Dortmund have made up a bigger gap before. Back in 2001-02, they found themselves five points behind Bayer Leverkusen with three games left.
But Leverkusen — who later become known as “Neverkusen” after a string of near misses in the hunt for silverware — lost successive games to Nuremberg and Werder Bremen while Dortmund won twice.
Although Leverkusen beat Hertha Berlin in their final match, Dortmund took the title with a win over Werder.
Hoffenheim coach Julian Nagelsmann lost his patience with the club’s fans after they jeered the team in the 4-1 home defeat by VfL Wolfsburg.
“If I had been coming here for the last three years as a fan, I would be happy to see this type of football in this part of the world,” he said. “Maybe, they would be better off going to the opera.”
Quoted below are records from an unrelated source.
Fixpoint wrap_loop (peer : NodeId) (pb : PeerBuffers) (prefs : list KeyGrade) (keys : list SessionKey)
    (out : list Etsi020Key) (popped : list (KeyGrade * TransportKey))
    : PeerBuffers * res DkmsError (list Etsi020Key * list (KeyGrade * TransportKey)) :=
  match keys with
  | [] => (pb, Ok (out, popped))
  | k :: keys =>
      match enc_pop_pref pb prefs with
      | (pb, None) => (give_back popped pb, Err (TransportBufferEmpty peer))
      | (pb, Some (g, tk)) =>
          if (length (tk_bytes tk) <? TRANSPORT_KEY_BYTES)%nat then (give_back popped pb, Err Crypto) else
          match wrap_session_key (tk_bytes tk) (sk_bytes k) with
          | None => (pb, Err Crypto)
          | Some ct =>
              let ext : JsonMap :=
                <["transport_key_id" := VString (tk_id tk)]>
                  {["session_key_digest" := VString (key_digest (sk_id k) (sk_bytes k))]} in
              wrap_loop peer pb prefs keys (out ++ [mkEk (sk_id k) ct (Some ext)]) (popped ++ [(g, tk)])
          end
      end
  end.

Definition build_ext_keys_envelope (c : DkmsConfig) (p : BufferPool) (master : SaeId) (peer : NodeId)
    (saes : list SaeId) (keys : list SessionKey) (prefs : list KeyGrade)
    : BufferPool * res DkmsError (ExtKeyContainer * list (KeyGrade * TransportKey)) :=
  let '(pb, r) := wrap_loop peer (for_peer p peer) prefs keys [] [] in
  (set_peer peer pb p,
   let* (etsi_keys, popped) := r in
   Ok (mkXc etsi_keys master saes
         ("https://" +:+ cf_node_id c +:+ "/kmapi/v1/ext_keys/ack")
         (Some {["ttl_seconds" := VU64 (cf_default_ttl_secs c)]}), popped)).

Definition popped_key : Type := NodeId * KeyGrade * TransportKey.

Fixpoint build_all d (master : SaeId) (level : option SecurityLevel) (keys : list SessionKey)
    (remote : list (NodeId * list SaeId)) (p : BufferPool) (envs : list (NodeId * ExtKeyContainer))
    (popped : list popped_key)
    : BufferPool * list (NodeId * ExtKeyContainer) * list popped_key * option DkmsError :=
  match remote with
  | [] => (p, envs, popped, None)
  | (peer, saes) :: remote =>
      match build_ext_keys_envelope (dk_cfg d) p master peer saes keys (serve_pref (level_for d level peer)) with
      | (p, Ok (env, ks)) =>
          build_all d master level keys remote p (envs ++ [(peer, env)])
            (popped ++ map (fun gk => (peer, fst gk, snd gk)) ks)
      | (p, Err e) => (p, envs, popped, Some e)
      | (p, Panic) => (p, envs, popped, None)
      end
  end.

(** The first envelope that has no client or no peer to go to. *)
Definition send_err d (envs : list (NodeId * ExtKeyContainer)) : option DkmsError :=
  match envs with
  | [] => None
  | _ => if dk_has_client d && forallb (fun e => bool_decide (fst e ∈ dk_peers d)) envs
         then None else Some BadRequest
  end.

Definition put_back (popped : list popped_key) (p : BufferPool) : BufferPool :=
  foldr (fun '(peer, g, tk) p =>
           set_peer peer (set_enc g (push_front (enc (for_peer p peer) g) tk) (for_peer p peer)) p) p popped.

Definition insert_local (now : Z) (s : PendingStore) (master : SaeId) (local : gset SaeId)
    (keys : list SessionKey) : PendingStore :=
  if decide (local = ∅) then s
  else fold_left (fun s k => pending_insert s now (sk_id k) master local (sk_bytes k) None) keys s.

Definition retract (keys : list SessionKey) (s : PendingStore) : PendingStore :=
  fold_left (fun s k => fst (force_remove s (sk_id k))) keys s.

Definition enc_prepare d (now refilled : Z) (rng : nat -> nat -> SessionKey) (master : SaeId)
    (req : Etsi014KeyRequest) (pl : EncPlan)
    : Dkms SBB * res DkmsError (list (NodeId * ExtKeyContainer) * list SessionKey) :=
  let peers := map fst (pl_remote pl) in
  let d := with_demand (dk_demand d ++ map (fun p => (p, pl_cost_per_peer pl)) peers) d in
  match charge d now refilled pl master (rq_number req) with
  | (d, Some e) => (d, Err e)
  | (d, None) =>
      let keys := generate_session_keys rng (rq_number req) (Z.to_nat (pl_size_bytes pl)) in
      let d := with_pending (insert_local now (dk_pending d) master (pl_local pl) keys) d in
      let '(p, envs, popped, e) := build_all d master (pl_level pl) keys (pl_remote pl) (dk_pool d) [] [] in
      match (match e with Some e => Some e | None => send_err d envs end) with
      | Some e =>
          let d := refund_peers (with_pool (put_back popped p) d) pl master peers in
          (with_pending (retract keys (dk_pending d)) d, Err e)
      | None => (with_pool p d, Ok (envs, keys))
      end
  end.

(** ** Answers of the peers *)

(** The rejection that betrays a stale [buffer_enc]. *)
Fixpoint contains (needle s : string) : bool :=
  String.prefix needle s || match s with String.EmptyString => false | String.String _ s => contains needle s end.

Definition peer_with_stale_transport_buffer (e : DkmsError) : option NodeId :=
  match e with
  | PeerRejected peer body => if contains "not in buffer_dec" body then Some peer else None
  | _ => None
  end.

Definition resync_transport_buffer_if_stale (e : DkmsError) (p : BufferPool) : BufferPool :=
  match peer_with_stale_transport_buffer e with
  | Some peer => set_peer peer (fst (enc_clear (for_peer p peer))) p
  | None => p
  end.

(** The answer to a send is an acknowledgement, whose content is not looked at, or
    an error. *)
Definition enc_finish d (master : SaeId) (pl : EncPlan) (keys : list SessionKey)
    (results : list (NodeId * res DkmsError (list KeyId))) : Dkms SBB * res DkmsError (list SessionKey) :=
  let failed := omap (fun pr => match snd pr with Err e => Some (fst pr, e) | _ => None end) results in
  match failed with
  | [] => (d, Ok keys)
  | _ =>
      let d := with_pool (fold_left (fun p f => resync_transport_buffer_if_stale (snd f) p) failed (dk_pool d)) d in
      let d := refund_peers d pl master (map fst failed) in
      (with_pending (retract keys (dk_pending d)) d, Err PeerUnreachable)
  end.

Definition handle_enc_keys d (now refilled : Z) (rng : nat -> nat -> SessionKey)
    (resolve : SaeId -> res DkmsError NodeId) (send : NodeId -> ExtKeyContainer -> res DkmsError (list KeyId))
    (master slave : SaeId) (req : Etsi014KeyRequest) : Dkms SBB * res DkmsError (list SessionKey) :=
  match enc_plan d resolve master slave req with
  | Err e => (d, Err e)
  | Panic => (d, Panic)
  | Ok pl =>
      match enc_prepare d now refilled rng master req pl with
      | (d, Ok (envs, keys)) =>
          enc_finish d master pl keys (map (fun pe => (fst pe, send (fst pe) (snd pe))) envs)
      | (d, Err e) => (d, Err e)
      | (d, Panic) => (d, Panic)
      end
  end.

(** ** [handle_incoming_ext_keys] *)

Definition ext_str (ext : option JsonMap) (k : string) : option string :=
  m ← ext; v ← (m : JsonMap) !! k; as_str v.

Definition peer_ttl (c : DkmsConfig) (mandatory : option JsonMap) : option Z :=
  let max_peer_ttl := Z.max (sat_mul 64 (cf_default_ttl_secs c) 4) 3600 * SECOND in
  m ← mandatory; v ← (m : JsonMap) !! "ttl_seconds"; s ← as_u64 v; Some (Z.min (s * SECOND) max_peer_ttl).

(** The digest agrees, or the sender did not send one. *)
Definition digest_ok (k : Etsi020Key) (plaintext : bytes) : bool :=
  match ext_str (ek_extension k) "session_key_digest" with
  | Some expected => bool_decide (key_digest (ek_id k) plaintext = expected)
  | None => true
  end.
It was an unhappy afternoon for Hoffenheim’s usually reliable goalkeeper Oliver Baumann who was at fault for two of the Wolfsburg goals.
He gifted Wolfsburg a 2-1 lead when he let Wout Weghorst’s header to slip through his fingers and was then beaten as his near post by Maximilian Arnold’s shot for the third.
Borussia Moenchengladbach coach Dieter Hecking and former Huddersfield Town manager David Wagner are among the favourites to take over as new coach of Schalke 04, according to Kicker magazine.
Current coach Huub Stevens, who is in his third stint the club after replacing Domenico Tedesco in March, is an interim appointment and will leave at the end of the season.
After flirting with relegation this season, the Royal Blues — 15th in the 18-team table — are close to ensuring their survival after their win at Dortmund.